Assignment:
Match the string "Definition" against each line below, and copy every line that matches.

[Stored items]
++++

(* ===== verification/Backup.v ===== *)
(** * Backups ([backup-shim/src/lib.rs])

    The books of the shim, the dump commands, the Redis snapshot, the retries of a
    backup, uploads, verification, the turns of the scheduled loop.  Files, commands,
    Redis, the object store and the clock are the class [Host]: each call takes the
    world to an answer and the next world.  Text from a dump is its bytes. *)

From S2P Require Import Prelude Text Commands Config Scheduler.

(** ** The books *)

Record BackupEntry := mkEntry {
  filename : string;
  created_at : Z;
  size_bytes : Z;
  checksum : string
}.
Record BackupState := mkState {
  backup_success : Z;
  backup_failure : Z;
  backups_retained : Z;
  backups_expired : Z;
  last_backup : option Z;
  last_backup_size : Z;
  backup_history : list BackupEntry
}.
#[export] Instance BackupState_settable : Settable BackupState := λ s,
  mkState (backup_success s) (backup_failure s) (backups_retained s) (backups_expired s)
    (last_backup s) (last_backup_size s) (backup_history s).
(** [BackupState::new] *)
Definition new_state : BackupState := mkState 0 0 0 0 None 0 [].
(** [as u64] of a [usize] *)
Definition len64 {A} (l : list A) : Z := wrap 64 (Z.of_nat (length l)).

(** [record_backup]; the two readings of the clock are one *)
Definition record_backup (now : Z) (name : string) (size : Z) (sum : string) (s : BackupState) : BackupState :=
  let h := backup_history s ++ [mkEntry name now size sum] in
  s <| backup_history := h |> <| backup_success ::= λ n, add64 n 1 |>
    <| last_backup := Some now |> <| last_backup_size := size |> <| backups_retained := len64 h |>.
Definition record_failure (s : BackupState) : BackupState := s <| backup_failure ::= λ n, add64 n 1 |>.

(** [cleanup_retention]: the names that expired; [None] is the panic of the date
    arithmetic. *)
Definition cleanup_retention `{Chrono} (now retention_days : Z) (s : BackupState)
    : option (list string * BackupState) :=
  cutoff ← plus_seconds now (- (retention_days * 86400));
  let kept := filter (λ e, cutoff ≤ created_at e) (backup_history s) in
  Some (filename <$> filter (λ e, created_at e < cutoff) (backup_history s),
        s <| backup_history := kept |>
          <| backups_expired ::= λ n, add64 n (sub64 (len64 (backup_history s)) (len64 kept)) |>
          <| backups_retained := len64 kept |>).

(** [history_summary]: how many, their bytes, the age of the first in days *)
Definition history_summary (now : Z) (s : BackupState) : Z * Z * Z :=
  (Z.of_nat (length (backup_history s)),
   foldl add64 0 (size_bytes <$> backup_history s),
   match backup_history s with
   | e :: _ => as_u64 (Z.quot (num_seconds_between now (created_at e)) 86400)
   | [] => 0
   end).
Definition metrics (s : BackupState) : list (string * f64) :=
  [("backup_success_total", f64_of_Z (backup_success s));
   ("backup_failure_total", f64_of_Z (backup_failure s));
   ("backup_size_bytes", f64_of_Z (last_backup_size s));
   ("backup_retained_total", f64_of_Z (backups_retained s));
   ("backup_expired_total", f64_of_Z (backups_expired s))] ++
  match last_backup s with
  | Some t => [("backup_last_success_timestamp", f64_of_Z (t / 10 ^ 9))]
  | None => []
  end.

(** ** Configuration *)

Record BackupShim := mkShim {
  schedule : string;
  storage : string;
  backup_path : string;
  prefix : string;
  retention_days : Z;
  database : string;
  db_type : string;
  db_host : string;
  db_port : Z;
  db_user : string;
  db_password : string;
  compression : string;
  timeout_secs : Z;
  backup_cmd : string;
  output_dir : string;
  redis_url : string;
  redis_password : string;
  retry_max_attempts : Z;
  retry_base_delay_ms : Z;
  retry_max_delay_ms : Z;
  s3_bucket : string;
  s3_region : string;
  s3_endpoint : option string;
  s3_prefix : string;
  s3_force_path_style : bool;
  s3_server_side_encryption : bool
}.
#[export] Instance BackupShim_settable : Settable BackupShim := λ s,
  mkShim (schedule s) (storage s) (backup_path s) (prefix s) (retention_days s) (database s)
    (db_type s) (db_host s) (db_port s) (db_user s) (db_password s) (compression s) (timeout_secs s)
    (backup_cmd s) (output_dir s) (redis_url s) (redis_password s) (retry_max_attempts s)
    (retry_base_delay_ms s) (retry_max_delay_ms s) (s3_bucket s) (s3_region s) (s3_endpoint s)
    (s3_prefix s) (s3_force_path_style s) (s3_server_side_encryption s).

++++

Exercise solution:
Definition new_state : BackupState := mkState 0 0 0 0 None 0 [].
Definition len64 {A} (l : list A) : Z := wrap 64 (Z.of_nat (length l)).
Definition record_backup (now : Z) (name : string) (size : Z) (sum : string) (s : BackupState) : BackupState :=
Definition record_failure (s : BackupState) : BackupState := s <| backup_failure ::= λ n, add64 n 1 |>.
Definition cleanup_retention `{Chrono} (now retention_days : Z) (s : BackupState)
Definition history_summary (now : Z) (s : BackupState) : Z * Z * Z :=
Definition metrics (s : BackupState) : list (string * f64) :=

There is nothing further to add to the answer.